以前、精神的に余裕をなくしていた時期にラインハルトは彼女にひどい言葉を投げつけたことがある。後で散々後悔したが、自分から謝ることなどできるはずもない。言葉を交わすことなく数ヶ月が経過したが、ある日クララが何もなかったかのように「おはよう」と声をかけてきた。それで何もかも元に戻った。クララは再び用務員準備室を訪れるようになり、ラインハルトはたまにはコーヒーや紅茶を淹れて彼女を迎えた。
人々の輪に入りきれずにいたラインハルトだが、やがて場の雰囲気が落ち着いた頃にクララがさりげなく近づいてくる。手にはワイングラスを持ち、酔っているのか頰が赤らんでいる。
「おめでとう、クララ」
そう言ってラインハルトがジョッキを差し出すと、クララはワイングラスをコツンと当てて「ありがとう」と答えた。普段は饒舌なクララなのに、逆に酔うと口が重くなる方なのか、ラインハルトの顔を見て微笑むだけでそれ以上何も言おうとしない。
先に沈黙を破ったのはラインハルトだった。少し離れた場所にはクララに話しかけたい素振りのグループがいる。自分がいつまでも今日の主賓を引き止めることはできない。だから、伝えるべきことを口にするなら今しかない。
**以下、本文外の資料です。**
(** C7, as the program has it.  The handler lets an edge on a source through
    (raises the source's channel once) if and only if the wrapped 32-bit
    difference between the time of the edge and the source's timestamp
    exceeds 200 ms, which is the plain difference as long as the clock has not
    wrapped; it sets the timestamp to the time of the edge exactly then, and
    changes nothing otherwise.  Hence of two edges on one source no more than
    200 ms apart at most one is let through, and exactly one when the first
    of them is. *)
Theorem debounce_window (src : Source) (st : System) (now : Z) :
  (accepted src (trace (gpio_irq_handler (pin src) now) st) = 1%nat <->
     DEBOUNCE_DELAY_MS < sub32 now (last_debounce_time src st)) /\
  (DEBOUNCE_DELAY_MS < sub32 now (last_debounce_time src st) ->
     trace (gpio_irq_handler (pin src) now) st = [GiveFromISR (channel src)] /\
     last_debounce_time src (exec (gpio_irq_handler (pin src) now) st) = now) /\
  (sub32 now (last_debounce_time src st) <= DEBOUNCE_DELAY_MS ->
     gpio_irq_handler (pin src) now st = (tt, st, [])) /\
  (0 <= last_debounce_time src st <= now -> now < 2 ^ 32 ->
     sub32 now (last_debounce_time src st) = now - last_debounce_time src st) /\
  (forall t2, sub32 t2 now <= DEBOUNCE_DELAY_MS ->
     (accepted src (trace (two_edges src now t2) st) <= 1)%nat /\
     (DEBOUNCE_DELAY_MS < sub32 now (last_debounce_time src st) ->
        accepted src (trace (two_edges src now t2) st) = 1%nat)).
Proof.
  assert (Hacc : DEBOUNCE_DELAY_MS < sub32 now (last_debounce_time src st) ->
                 forall t2, sub32 t2 now <= DEBOUNCE_DELAY_MS ->
                 accepted src (trace (two_edges src now t2) st) = 1%nat).
  { intros H t2 H2. unfold trace, two_edges.
    erewrite run_bind by (apply gpio_irq_handler_accept; assumption).
    rewrite gpio_irq_handler_reject by (rewrite raise_last; assumption).
    simpl snd. apply accepted_raise. }
  split; [| split; [| split; [| split]]].
  - unfold trace.
    destruct (Z_lt_le_dec DEBOUNCE_DELAY_MS (sub32 now (last_debounce_time src st)))
      as [Ha | Hr].
    + rewrite gpio_irq_handler_accept by assumption. simpl snd.
      rewrite accepted_raise. tauto.
    + rewrite gpio_irq_handler_reject by assumption. simpl.
      unfold accepted. simpl. split; [discriminate | lia].
  - intros H. unfold trace, exec.
    rewrite gpio_irq_handler_accept by assumption. simpl.
    split; [reflexivity | apply raise_last].
  - apply gpio_irq_handler_reject.
  - apply sub32_small.
  - intros t2 H2. split; [| intros H; apply Hacc; assumption].
    destruct (Z_lt_le_dec DEBOUNCE_DELAY_MS (sub32 now (last_debounce_time src st)))
      as [Ha | Hr].
    + rewrite Hacc by assumption. lia.
    + unfold trace, two_edges.
      erewrite run_bind by (apply gpio_irq_handler_reject; assumption).
      destruct (Z_lt_le_dec DEBOUNCE_DELAY_MS (sub32 t2 (last_debounce_time src st)))
        as [Ha2 | Hr2].
      * rewrite gpio_irq_handler_accept by assumption. simpl snd.
        rewrite accepted_raise. lia.
      * rewrite gpio_irq_handler_reject by assumption. simpl.
        unfold accepted. simpl. lia.
Qed.

Lemma debounce_window_witness :
  accepted Entrada (trace (two_edges Entrada 300 450) (sys boot)) = 1%nat.
Proof.
  apply (proj2 (proj2 (proj2 (proj2 (debounce_window Entrada (sys boot) 300)))) 450).
  - vm_compute. discriminate.
  - vm_compute. reflexivity.
Defined.

(** C7, as the spec has it, fails: two edges on the entry button 50 ms and
    100 ms after start-up are within the window of each other, and neither of
    them is let through. *)
Lemma two_early_edges_none_accepted :
  sub32 100 50 <= DEBOUNCE_DELAY_MS /\
  accepted Entrada (trace (two_edges Entrada 50 100) (sys boot)) = 0%nat /\
  accepted Entrada (trace (two_edges Entrada 50 100) (sys boot)) <> 1%nat.
Proof.
  split; [vm_compute; discriminate |]. split; [reflexivity | discriminate].
Qed.

(** *** Steps of the scheduler in closed form *)

Lemma step_irq_accepted (src : Source) (now : Z) (k : Kernel) :
  DEBOUNCE_DELAY_MS < sub32 now (last_debounce_time src (sys k)) ->
  step (IRQ (pin src) now) k =
    mkKernel (raise src now (sys k)) (reset_wake k)
      (log k ++ [GiveFromISR (channel src)]).
Proof.
  intros H. destruct k as [st w lg]. simpl in *.
  rewrite (gpio_irq_handler_accept src now st) by assumption. reflexivity.
Qed.

Lemma step_entrada_served (k : Kernel) :
  consistent (sys k) -> pending hEntradaSem (sys k) ->
  step RunEntrada k =
    mkKernel
      (with_count (Z.min (g_num_usuarios_ativos (sys k) + 1) MAX_USUARIOS)
         (set_sem hEntradaSem (mkSemaphore 0 1) (sys k)))
      (reset_wake k)
      (log k ++
       (if g_num_usuarios_ativos (sys k) =? MAX_USUARIOS
        then rejection_tone else []) ++
       feedback_calls (Z.min (g_num_usuarios_ativos (sys k) + 1) MAX_USUARIOS)).
Proof.
  intros Hc Hp. destruct k as [st w lg]. simpl in *.
  rewrite vTaskEntrada_run by assumption. reflexivity.
Qed.

Lemma step_entrada_blocked (k : Kernel) :
  empty hEntradaSem (sys k) -> step RunEntrada k = k.
Proof.
  intros He. destruct k as [st w lg]. simpl in *.
  rewrite vTaskEntrada_blocked by assumption. rewrite app_nil_r. reflexivity.
Qed.

Lemma step_reset_served (now : Z) (k : Kernel) :
  consistent (sys k) -> pending hResetSem (sys k) -> reset_wake k <= now ->
  step (RunReset now) k =
    mkKernel
      (with_count 0 (set_sem hResetSem (mkSemaphore 0 1) (sys k)))
      (now + 750)
      (log k ++ confirmation_tone ++ feedback_calls 0 ++ [TaskDelayMs 500]).
Proof.
  intros Hc Hp Hw. destruct k as [st w lg]. simpl in *.
  destruct Hc as [Hl Hb Hg Hm Hr He Hs].
  replace (now <? w) with false by (symmetry; apply Z.ltb_ge; assumption).
  rewrite vTaskReset_run by (assumption || lia).
  rewrite Hl. reflexivity.
Qed.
「心から祝福する。でも君がいなくなると寂しくなるよ」
手持ち無沙汰をごまかすために飲んだビールのせいで、普段よりいくらか開放的な気持ちになっていたかもしれない。そうでなければ少なくとも後半の言葉は決して口にできなかったはずだ。
「嘘。面倒がなくなると思ってるでしょう?」
クララはそう言ってにやりと笑った。過去に怒りと混乱に任せて「来るな」「迷惑だ」と言ったことをまだ少しは根に持っているのかも知れない。だとしても、彼女はその傷を冗談に紛れさせる程度には大人だ。
「ちょっとはね。でも、寂しいっていうのも嘘じゃない」
今度はさっきよりもう少し、真剣な調子で言う。確かに最初は迷惑だった。若い女教師と用務員ごときが親しくすることで悪目立ちしたくなかった。おしゃべりなクララが自分の場所や時間に割り込んで来ることへの戸惑いもあった。しかしいつの間にか彼女との雑談も日常になり、クララがいない学校を思えば、浮かんでくる感情は寂しさの他にない。だって彼女はラインハルトにとって唯一の友人だから。
ラインハルトが再び口にした「寂しい」という言葉に、クララの顔から笑いが消えた。驚いたように、感慨深そうに、首を傾げてつぶやく。
「あなた変わったわね。髪だけじゃなく何もかも。最初は何だか表情も反応もぎこちなくて、踏み込みすぎて怒らせちゃったこともあった。でもいつからだろう、雰囲気がずっと柔らかくなった気がする。……きっと幸せなのね」
どうだろう。ラインハルトは言葉に詰まる。
今の自分が幸せだという自覚はない。しかし以前のように自分自身は孤独で不幸なのだと迷いなく断言できる気もしない。何が変わったわけでもない。失った恋は戻らない。理想の自分とは程遠いまま。それでも、今の自分のままでも家に帰れば待っていてくれる相手がいる。こうして隣に並んで笑顔で話しかけてくれる同僚がいる。
これを不幸とは呼ばない。でも、これが幸せというものなのだろうか。ラインハルトにはわからない。だからクララの指摘に対して明確を返すことはしなかった。
「君の方が幸せそうだ」
クララも、ラインハルトが話題をそらしたことには気づいただろう。
「そりゃそうよ、最高に幸せだもの」
クララは満面の笑顔で髪に飾った赤い花を抜き取ると、ラインハルトの胸ポケットに挿した。最初に出会ったときに感じたのと同じ香水の甘い匂いが鼻先をくすぐり、消えていく。